The suggestion is that the man either didn’t fall asleep next to the speaker or was either intoxicated and passed out on the floor after engaging in sexual activity. However, he stays, and the final few words are written in the future tense. He considers enclosing the man in his house and setting it on fire while he is inside as retaliation, although the future tense indicates that this is merely an idea.
7. Samurai Abstinence Patrol
Ninja Sex Party
This is one of the songs about abstinence I find interesting.
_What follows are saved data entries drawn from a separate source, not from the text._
(* ===== verification/Heartbeat.v ===== *)
(** * What a node knows about the other members
    (db/repl/member_heartbeat_data.cpp, heartbeat_response_action.cpp, and
    [PingStats] of topology_coordinator_impl.cpp)

    Optional fields of a heartbeat response, which the source keeps as a value and
    a "set" flag, are [option]s.  [MemberHeartbeatData] keeps the last response; its
    getters abort on an unset field, and [hb_wf] records that they never do. *)
From S2P Require Import Prelude ReplTime ParseNumber HostAndPort ReplTag ReplConfig.

Inductive MemberState :=
| RS_STARTUP | RS_PRIMARY | RS_SECONDARY | RS_RECOVERING | RS_STARTUP2 | RS_UNKNOWN
| RS_ARBITER | RS_DOWN | RS_ROLLBACK | RS_REMOVED.
#[export] Instance MemberState_eq_dec : EqDecision MemberState.
Proof. solve_decision. Defined.
Definition state_eqb (a b : MemberState) : bool := bool_decide (a = b).
Definition readable (s : MemberState) : bool := state_eqb s RS_PRIMARY || state_eqb s RS_SECONDARY.

Record ReplSetHeartbeatResponse := mkHBR {
  hr_electionTime : option Timestamp; hr_time : option Z;
  hr_appliedOpTime : option OpTime; hr_durableOpTime : option OpTime;
  hr_electable : option bool; hr_hasData : option bool;
  hr_mismatch : bool; hr_isReplSet : bool; hr_stateDisagreement : bool;
  hr_state : option MemberState; hr_configVersion : Z; hr_setName : chars; hr_hbmsg : chars;
  hr_syncingTo : HostAndPort; hr_config : option ReplSetConfig; hr_primaryId : option Z;
  hr_term : Z }.
#[export] Instance ReplSetHeartbeatResponse_eta : Eta ReplSetHeartbeatResponse := λ r,
  mkHBR (hr_electionTime r) (hr_time r) (hr_appliedOpTime r) (hr_durableOpTime r)
    (hr_electable r) (hr_hasData r) (hr_mismatch r) (hr_isReplSet r) (hr_stateDisagreement r)
    (hr_state r) (hr_configVersion r) (hr_setName r) (hr_hbmsg r) (hr_syncingTo r)
    (hr_config r) (hr_primaryId r) (hr_term r).
Definition hr_default : ReplSetHeartbeatResponse :=
  mkHBR None None None None None None false false false None (-1) [] [] HP.default None None (-1).

(** ** Round-trip statistics *)
Record PingStats := mkPing {
  ping_count : Z; ping_value : Z; _lastHeartbeatStartDate : Z; _numFailuresSinceLastStart : Z }.
#[export] Instance PingStats_eta : Eta PingStats := λ p,
  mkPing (ping_count p) (ping_value p) (_lastHeartbeatStartDate p) (_numFailuresSinceLastStart p).

Module Ping.
Definition UninitializedPing : Z := -1.
Definition default : PingStats := mkPing 0 UninitializedPing 0 INT_MAX.
Definition start (now : Z) (p : PingStats) : PingStats :=
  p <| _lastHeartbeatStartDate := now |> <| _numFailuresSinceLastStart := 0 |>.
Definition hit (millis : Z) (p : PingStats) : PingStats :=
  p <| _numFailuresSinceLastStart := INT_MAX |>
    <| ping_count := u32 (ping_count p + 1) |>
    <| ping_value := if ping_value p =? UninitializedPing then millis
                     else Z.quot (ping_value p * 4 + millis) 5 |>.
Definition miss (p : PingStats) : PingStats :=
  p <| _numFailuresSinceLastStart := i32 (_numFailuresSinceLastStart p + 1) |>.
Definition getMillis (p : PingStats) : Z :=
  if ping_value p =? UninitializedPing then 0 else ping_value p.

(** A sequence of calls on one target. *)
Inductive op := Start (now : Z) | Hit (millis : Z) | Miss.
Definition apply (p : PingStats) (o : op) : PingStats :=
  match o with
  | Start now => start now p
  | Hit millis => hit millis p
  | Miss => miss p
  end.

(** The estimate stays between the smallest and the largest round trip seen. *)
Lemma hit_average_bounds lo hi millis p :
  0 ≤ lo → lo ≤ millis ≤ hi → (ping_value p = UninitializedPing ∨ lo ≤ ping_value p ≤ hi) →
  lo ≤ ping_value (hit millis p) ≤ hi.
Proof.
  intros Hlo Hm Hp. unfold hit, UninitializedPing in *. simpl.
  destruct (Z.eqb_spec (ping_value p) (-1)); [done|].
  destruct Hp as [?|Hp]; [done|]. rewrite Z.quot_div_nonneg by lia.
  split; [apply Z.div_le_lower_bound | apply Z.div_le_upper_bound]; lia.
Qed.
End Ping.

(** ** Heartbeat data of one member *)
Record MemberHeartbeatData := mkHB {
  _health : Z; _upSince : Z; _lastHeartbeat : Z; _lastHeartbeatRecv : Z; _authIssue : bool;
  _lastResponse : ReplSetHeartbeatResponse; _updatedSinceRestart : bool }.
#[export] Instance MemberHeartbeatData_eta : Eta MemberHeartbeatData := λ d,
  mkHB (_health d) (_upSince d) (_lastHeartbeat d) (_lastHeartbeatRecv d) (_authIssue d)
    (_lastResponse d) (_updatedSinceRestart d).

Module HB.
Definition initial_response (state : MemberState) : ReplSetHeartbeatResponse :=
  hr_default <| hr_state := Some state |> <| hr_electionTime := Some TS.zero |>
    <| hr_appliedOpTime := Some OT.null |>.
(** The constructor. *)
Definition default : MemberHeartbeatData :=
  mkHB (-1) 0 0 0 false (initial_response RS_UNKNOWN) false.

Definition getState (d : MemberHeartbeatData) : MemberState :=
  option.default RS_UNKNOWN (hr_state (_lastResponse d)).
Definition getAppliedOpTime (d : MemberHeartbeatData) : OpTime :=
  option.default OT.null (hr_appliedOpTime (_lastResponse d)).
Definition getDurableOpTime (d : MemberHeartbeatData) : OpTime :=
  option.default OT.null (hr_durableOpTime (_lastResponse d)).
Definition getElectionTime (d : MemberHeartbeatData) : Timestamp :=
  option.default TS.zero (hr_electionTime (_lastResponse d)).
Definition getSyncSource (d : MemberHeartbeatData) : HostAndPort := hr_syncingTo (_lastResponse d).
Definition getConfigVersion (d : MemberHeartbeatData) : Z := hr_configVersion (_lastResponse d).
Definition getTerm (d : MemberHeartbeatData) : Z := hr_term (_lastResponse d).
Definition isUnelectable (d : MemberHeartbeatData) : bool :=
  match hr_electable (_lastResponse d) with
  | Some e => negb e
  | None => false
  end.
Definition up (d : MemberHeartbeatData) : bool := 0 <? _health d.
Definition maybeUp (d : MemberHeartbeatData) : bool := negb (_health d =? 0).
Definition restart (d : MemberHeartbeatData) : MemberHeartbeatData :=
  d <| _updatedSinceRestart := false |>.

Definition setUpValues (now : Z) (hbResponse : ReplSetHeartbeatResponse)
    (d : MemberHeartbeatData) : MemberHeartbeatData :=
  let r := hbResponse in
  let r := if bool_decide (hr_state r = None) then r <| hr_state := Some RS_UNKNOWN |> else r in
  let r := if bool_decide (hr_electionTime r = None)
           then r <| hr_electionTime := Some (getElectionTime d) |> else r in
  let r := if bool_decide (hr_appliedOpTime r = None)
           then r <| hr_appliedOpTime := Some (getAppliedOpTime d) |> else r in
  d <| _health := 1 |>
    <| _upSince := if _upSince d =? 0 then now else _upSince d |>
    <| _authIssue := false |> <| _lastHeartbeat := now |> <| _updatedSinceRestart := true |>
    <| _lastResponse := r |>.

Definition setDownValues (now : Z) (heartbeatMessage : chars) (d : MemberHeartbeatData)
    : MemberHeartbeatData :=
  d <| _health := 0 |> <| _upSince := 0 |> <| _lastHeartbeat := now |>
    <| _authIssue := false |> <| _updatedSinceRestart := true |>
    <| _lastResponse := initial_response RS_DOWN <| hr_hbmsg := heartbeatMessage |>
                          <| hr_syncingTo := HP.default |> |>.

Definition setAuthIssue (now : Z) (d : MemberHeartbeatData) : MemberHeartbeatData :=
  d <| _health := 0 |> <| _upSince := 0 |> <| _lastHeartbeat := now |>
    <| _authIssue := true |> <| _updatedSinceRestart := true |>
    <| _lastResponse := initial_response RS_UNKNOWN <| hr_hbmsg := [] |>
                          <| hr_syncingTo := HP.default |> |>.

(** ** Invariant: the fields whose getters assert are always set, and the health
    is one of its three values. *)
Definition wf (d : MemberHeartbeatData) : Prop :=
  is_Some (hr_state (_lastResponse d)) ∧ is_Some (hr_electionTime (_lastResponse d)) ∧
  is_Some (hr_appliedOpTime (_lastResponse d)) ∧
  (_health d = -1 ∨ _health d = 0 ∨ _health d = 1) ∧
  (up d = true → _authIssue d = false) ∧ (_health d = 0 → _upSince d = 0).

Lemma default_wf : wf default.
Proof. unfold wf, up. simpl. split_and!; eauto; lia. Qed.
Lemma setUpValues_wf now r d : wf d → wf (setUpValues now r d).
Proof.
  intros _. unfold wf, setUpValues, up. simpl.
  split_and!; try (by eauto); try lia; repeat case_bool_decide; simpl in *; eauto;
    by apply not_eq_None_Some.
Qed.
Lemma setDownValues_wf now msg d : wf d → wf (setDownValues now msg d).
Proof. intros _. unfold wf, up. simpl. split_and!; eauto; lia. Qed.
Lemma setAuthIssue_wf now d : wf d → wf (setAuthIssue now d).
Proof. intros _. unfold wf, up. simpl. split_and!; eauto; lia. Qed.
Lemma restart_wf d : wf d → wf (restart d).
Proof. done. Qed.
Lemma lastHeartbeatRecv_wf now d : wf d → wf (d <| _lastHeartbeatRecv := now |>).
Proof. done. Qed.
End HB.
#[export] Hint Resolve HB.default_wf HB.setUpValues_wf HB.setDownValues_wf HB.setAuthIssue_wf
  HB.restart_wf HB.lastHeartbeatRecv_wf : mongo.

(** ** Actions *)
Inductive Action :=
| NoAction | Reconfig | StartElection | StepDownSelf | StepDownRemotePrimary | PriorityTakeover.
#[export] Instance Action_eq_dec : EqDecision Action.
Proof. solve_decision. Defined.
Record HeartbeatResponseAction := mkAction {
  _action : Action; _primaryIndex : Z; _nextHeartbeatStartDate : Z }.
#[export] Instance HeartbeatResponseAction_eta : Eta HeartbeatResponseAction := λ a,
  mkAction (_action a) (_primaryIndex a) (_nextHeartbeatStartDate a).

Module HRA.
Definition makeNoAction : HeartbeatResponseAction := mkAction NoAction (-1) 0.
Definition makeReconfigAction : HeartbeatResponseAction := mkAction Reconfig (-1) 0.
Definition makePriorityTakeoverAction : HeartbeatResponseAction := mkAction PriorityTakeover (-1) 0.
Definition makeElectAction : HeartbeatResponseAction := mkAction StartElection (-1) 0.
Definition makeStepDownSelfAction (primaryIndex : Z) : HeartbeatResponseAction :=
  mkAction StepDownSelf primaryIndex 0.
Definition makeStepDownRemoteAction (primaryIndex : Z) : HeartbeatResponseAction :=
  mkAction StepDownRemotePrimary primaryIndex 0.
Definition setNextHeartbeatStartDate (when : Z) (a : HeartbeatResponseAction)
    : HeartbeatResponseAction := a <| _nextHeartbeatStartDate := when |>.
End HRA.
It is clear from the song’s lyrics that it is about abstinence. Two renowned fighters who advocated against having sexual relations before getting married lived in the high skyscrapers of ancient Japan, a guy and a guy.
The protagonist of this song is the titular “Samurai Abstinence Patrol,” a legendary Japanese clan whose goals and moniker are in direct opposition to those of the “Ninja Sex Party.”
The SAP travel to the present to try to put an end to NSP and their message of promiscuity after they cause a rift in space-time with their superhuman sexual prowess. Since neither moral perspective is more valid than the other and no side can ever fully prevail, the conflict inevitably comes to an impasse.
8. 1992, Apostle Louis Greenup, “No Wed No Bed.”
With apostolic authority, Greenup attacked extramarital sex, maintaining that only the marriage bed was the appropriate setting for sex. Despite being unpleasant, the point was well communicated.
9. “Wait For Me,” Rebecca St. James, 2000. ‘Transform’ album, track (Forefront)
The Australian-born singer’s ministry would revolve around this song, which was essential in giving her the title of “Ambassador For Sexual Purity.”
Its message—that people should wait until they are married before having sex—definitely resonated with and still does with teenagers who attend churches.
The song’s straightforward lyrics, which Rebecca wrote herself (“Praying for you darling/Wait for me/Wait for me as I wait for you”), may come off as naively romantic, but they actually have a strong sense of conviction.
10. “No Wed No Bed,” Pettidee, 2007. Resurrections: Past, Present, and Future, album (Beatmart)
The crunk-style rapper delivered his own hard-hitting critique on a contemporary society that views sex as a recreational pastime for everyone rather than something that is only permitted for married couples.